_Exercise objective_
Locate, in the data below, the line that contains "heldOn DateValue tk d1 t0" and the line that contains "destruct (tx_type t);"; reproduce exactly those two lines and every line between them, nothing more.
____
(** C10.  When there is at least one row and the [JOB_IDS] cell of
    every row is a string, as in every row that
    [row_data_from_job_state] builds (where it is the empty string when
    no job is active), [strip_empty_columns] keeps the [JOB_IDS] header
    and leaves that cell in every row; on no rows at all it keeps only
    [IDLE], [RUNNING], [COMPLETED] and [TOTAL], so [JOB_IDS], [REMOVED],
    [HELD], [SUSPENDED] and [TRANSFERRING_OUTPUT] are left out. *)
Theorem job_ids_column_pruned_only_without_rows :
  (forall rows_by_key,
     rows_by_key <> [] ->
     Forall (fun kr => has_columns HEADERS (snd kr)) rows_by_key ->
     Forall (fun kr => exists text,
                 dict_get ACTIVE_JOBS (snd kr) = Some (VStr text)) rows_by_key ->
     exists headers rows',
       strip_empty_columns rows_by_key = Ok (headers, rows')
       /\ In ACTIVE_JOBS headers
       /\ Forall (fun kr' => exists text,
                    dict_get ACTIVE_JOBS (snd kr') = Some (VStr text)) rows')
  /\ (forall cs, exists row text,
        row_data_from_job_state cs = Ok row
        /\ has_columns HEADERS row
        /\ dict_get ACTIVE_JOBS row = Some (VStr text)
        /\ (active_ids cs = [] -> text = EmptyString))
  /\ strip_empty_columns []
     = Ok ([Status IDLE; Status RUNNING; Status COMPLETED; TOTAL], []).
Proof.
  split; [|split].
  - intros rows_by_key Hne Hall Hstr.
    destruct (strip_empty_columns_spec rows_by_key Hall)
      as (headers & rows' & Hstrip & Hiff & _ & _ & _ & _ & Hsame).
    assert (Hkept : In ACTIVE_JOBS headers).
    { destruct (in_dec (fun a b => reflect_dec _ _ (keqb_spec a b))
                       ACTIVE_JOBS headers) as [Hin|Hn]; [exact Hin|].
      exfalso. apply Hiff in Hn; [|simpl; tauto]. destruct Hn as [_ Hz].
      destruct rows_by_key as [|kr rows]; [congruence|].
      inversion Hstr as [|? ? [text Htext] _]; subst.
      specialize (Hz kr (or_introl eq_refl)).
      pose proof (eq_trans (eq_sym Hz) Htext) as Hc. discriminate Hc. }
    exists headers, rows'. split; [exact Hstrip|]. split; [exact Hkept|].
    clear - Hsame Hstr Hkept.
    induction Hsame as [|kr kr' rows rows' (_ & Hh & _) _ IH]; [constructor|].
    inversion Hstr as [|? ? [text Htext] Hstr']; subst.
    constructor; [|now apply IH].
    exists text. now rewrite (Hh _ Hkept).
  - intros cs. eexists. eexists. rewrite row_data_from_job_state_eq.
    split; [reflexivity|]. split; [apply row_of_clusters_columns|].
    split; [reflexivity|]. intros ->. reflexivity.
  - reflexivity.
Qed.

(** ** Digits *)

Section FloatFacts.
Local Close Scope string_scope.

Lemma digits2_pos_log2 p : Zpos (digits2_pos p) = Z.log2 (Zpos p) + 1.
Proof.
  assert (Hsize : forall q, digits2_pos q = Pos.size q).
  { induction q; simpl; congruence. }
  destruct p; simpl; rewrite ?Hsize; lia.
Qed.

Lemma Zdigits2_nonneg z : 0 <= Zdigits2 z.
Proof. destruct z; simpl; lia. Qed.

Lemma Zdigits2_pos_log2 z : 0 < z -> Zdigits2 z = Z.log2 z + 1.
Proof. destruct z; try lia. intros _. apply digits2_pos_log2. Qed.

Lemma Zdigits2_le a b : 0 <= a <= b -> Zdigits2 a <= Zdigits2 b.
Proof.
  intros [Ha Hab]. destruct (Z.eq_dec a 0) as [->|Hne].
  - apply Zdigits2_nonneg.
  - rewrite !Zdigits2_pos_log2 by lia.
    pose proof (Z.log2_le_mono a b Hab). lia.
Qed.

Lemma Zdigits2_succ a : 0 <= a -> Zdigits2 (a + 1) <= Zdigits2 a + 1.
Proof.
  intros Ha. destruct (Z.eq_dec a 0) as [->|Hne]; [simpl; lia|].
  rewrite !Zdigits2_pos_log2 by lia.
  pose proof (Z.log2_succ_le a). unfold Z.succ in *. lia.
Qed.

Lemma Zdigits2_mul a b :
  0 < a -> 0 < b -> Zdigits2 (a * b) <= Zdigits2 a + Zdigits2 b.
Proof.
  intros Ha Hb. rewrite !Zdigits2_pos_log2 by lia.
  pose proof (Z.log2_mul_above a b). lia.
Qed.
(** Monotonicity of the two loops run side by side. *)
Lemma shareCount_loops_ordered (tk d1 d2 : string)
    (Hd : JS.le (DateValue d1) (DateValue d2) = true)
    (txs : list Transaction) :
  (forall t, In t txs -> tx_ticker t = tk -> JS.is_fin (tx_qty t) = true) ->
  (forall t, In t txs ->
     heldOn DateValue tk d2 t = true -> heldOn DateValue tk d1 t = false ->
     tx_type t = BUY /\ JS.le JS.zero (tx_qty t) = true) ->
  forall x1 x2 : Q, x1 <= x2 ->
  exists y1 y2 : Q,
    fold_left (shareCountStep DateValue tk (DateValue d1)) txs (Fin x1)
      = Fin y1
    /\ fold_left (shareCountStep DateValue tk (DateValue d2)) txs (Fin x2)
      = Fin y2
    /\ y1 <= y2.
Proof.
  induction txs as [|t txs IH]; intros Hfin Hbuy x1 x2 Hx; simpl.
  - exists x1, x2. auto.
  - assert (Hfin' : forall t0, In t0 txs -> tx_ticker t0 = tk ->
                      JS.is_fin (tx_qty t0) = true)
      by (intros; apply Hfin; simpl; auto).
    assert (Hbuy' : forall t0, In t0 txs ->
              heldOn DateValue tk d2 t0 = true ->
              heldOn DateValue tk d1 t0 = false ->
              tx_type t0 = BUY /\ JS.le JS.zero (tx_qty t0) = true)
      by (intros; apply Hbuy; simpl; auto).
    specialize (Hfin t (or_introl eq_refl)).
    specialize (Hbuy t (or_introl eq_refl)).
    unfold shareCountStep at 2 4. unfold heldOn in Hbuy.
    destruct (String.eqb (tx_ticker t) tk) eqn:Etk; simpl in *.
    + apply String.eqb_eq in Etk. specialize (Hfin Etk).
      destruct (tx_qty t) as [| | |q] eqn:Eq; try discriminate.
      destruct (JS.le (DateValue (tx_date t)) (DateValue d1)) eqn:E1.
      * rewrite (le_trans _ _ _ E1 Hd).
        unfold signedQty. rewrite Eq.
        destruct (tx_type t); simpl; apply IH; auto; lra.
      * destruct (JS.le (DateValue (tx_date t)) (DateValue d2)) eqn:E2.
        -- destruct (Hbuy eq_refl eq_refl) as [Hb Hq].
           unfold signedQty. rewrite Eq, Hb. simpl.
           simpl in Hq. apply Qle_bool_iff in Hq.
           apply IH; auto; lra.
        -- apply IH; auto.
    + apply IH; auto.
Qed.

(** C5, as the code has it.  For dates [d1 <= d2], when the quantities of
    the ticker's transactions are finite and every transaction of the
    ticker dated after [d1] and on or before [d2] is a BUY of a
    non-negative quantity, the share count at [d1] is at most the share
    count at [d2]. *)
Theorem shareCountAtDate_monotone_between_sells
    (txs : list Transaction) (tk d1 d2 : string) :
  JS.le (DateValue d1) (DateValue d2) = true ->
  (forall t, In t txs -> tx_ticker t = tk -> JS.is_fin (tx_qty t) = true) ->
  (forall t, In t txs ->
     heldOn DateValue tk d2 t = true -> heldOn DateValue tk d1 t = false ->
     tx_type t = BUY /\ JS.le JS.zero (tx_qty t) = true) ->
  JS.le (shareCountAtDate DateValue txs tk d1)
        (shareCountAtDate DateValue txs tk d2) = true.
Proof.
  intros Hd Hfin Hbuy.
  destruct (@shareCount_loops_ordered tk d1 d2 Hd txs Hfin Hbuy 0 0)
    as (y1 & y2 & E1 & E2 & Hy); [lra|].
  unfold shareCountAtDate, JS.zero. rewrite E1, E2. simpl.
  destruct (JS.Qltb y1 0) eqn:L1, (JS.Qltb y2 0) eqn:L2; simpl;
    apply Qle_bool_iff;
    repeat match goal with
      | H : JS.Qltb _ _ = true |- _ => apply Qltb_lt in H
      | H : JS.Qltb _ _ = false |- _ => apply Qltb_ge in H
      end; lra.
Qed.

End ShareCount.

(** C4 fails as stated: a quantity imported from the text [abc] is [NaN],
    and so is the share count, which is then not at least zero. *)
Lemma shareCountAtDate_of_NaN_quantity_is_NaN :
  exists t : Transaction,
    csvToTransactions exampleUid "2025-01-10" csvWithTextInNumbers = [t]
    /\ tx_qty t = NaN
    /\ shareCountAtDate isoDateValue [t] "PETR4" "2024-02-15" = NaN
    /\ JS.ge (shareCountAtDate isoDateValue [t] "PETR4" "2024-02-15")
             JS.zero = false.
Proof.
  eexists. split; [vm_compute; reflexivity|].
  repeat split.
Qed.

Lemma shareCountAtDate_signed_sum_clamped_witness :
  JS.ge (shareCountAtDate isoDateValue [txBuy100; txSell50]
           "PETR4" "2024-02-15") JS.zero = true
  /\ shareCountAtDate isoDateValue
       [mkTransaction "n1" "2024-01-01" "PETR4" BUY NaN (Fin 10) None]
       "PETR4" "2024-02-15" = NaN.
Proof.
  split.
  - destruct (@shareCountAtDate_signed_sum_clamped isoDateValue
                [txBuy100; txSell50] "PETR4" "2024-02-15")
      as (_ & _ & _ & _ & H & _).
    apply H. intros t [<- | [<- | []]] _; reflexivity.
  - destruct (@shareCountAtDate_signed_sum_clamped isoDateValue
                [mkTransaction "n1" "2024-01-01" "PETR4" BUY NaN (Fin 10)
                   None]
                "PETR4" "2024-02-15")
      as (_ & _ & _ & _ & _ & H).
    apply H.
    exists (mkTransaction "n1" "2024-01-01" "PETR4" BUY NaN (Fin 10) None).
    repeat split. left. reflexivity.
Defined.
____
_Exercise solution_
              heldOn DateValue tk d1 t0 = false ->
              tx_type t0 = BUY /\ JS.le JS.zero (tx_qty t0) = true)
      by (intros; apply Hbuy; simpl; auto).
    specialize (Hfin t (or_introl eq_refl)).
    specialize (Hbuy t (or_introl eq_refl)).
    unfold shareCountStep at 2 4. unfold heldOn in Hbuy.
    destruct (String.eqb (tx_ticker t) tk) eqn:Etk; simpl in *.
    + apply String.eqb_eq in Etk. specialize (Hfin Etk).
      destruct (tx_qty t) as [| | |q] eqn:Eq; try discriminate.
      destruct (JS.le (DateValue (tx_date t)) (DateValue d1)) eqn:E1.
      * rewrite (le_trans _ _ _ E1 Hd).
        unfold signedQty. rewrite Eq.
        destruct (tx_type t); simpl; apply IH; auto; lra.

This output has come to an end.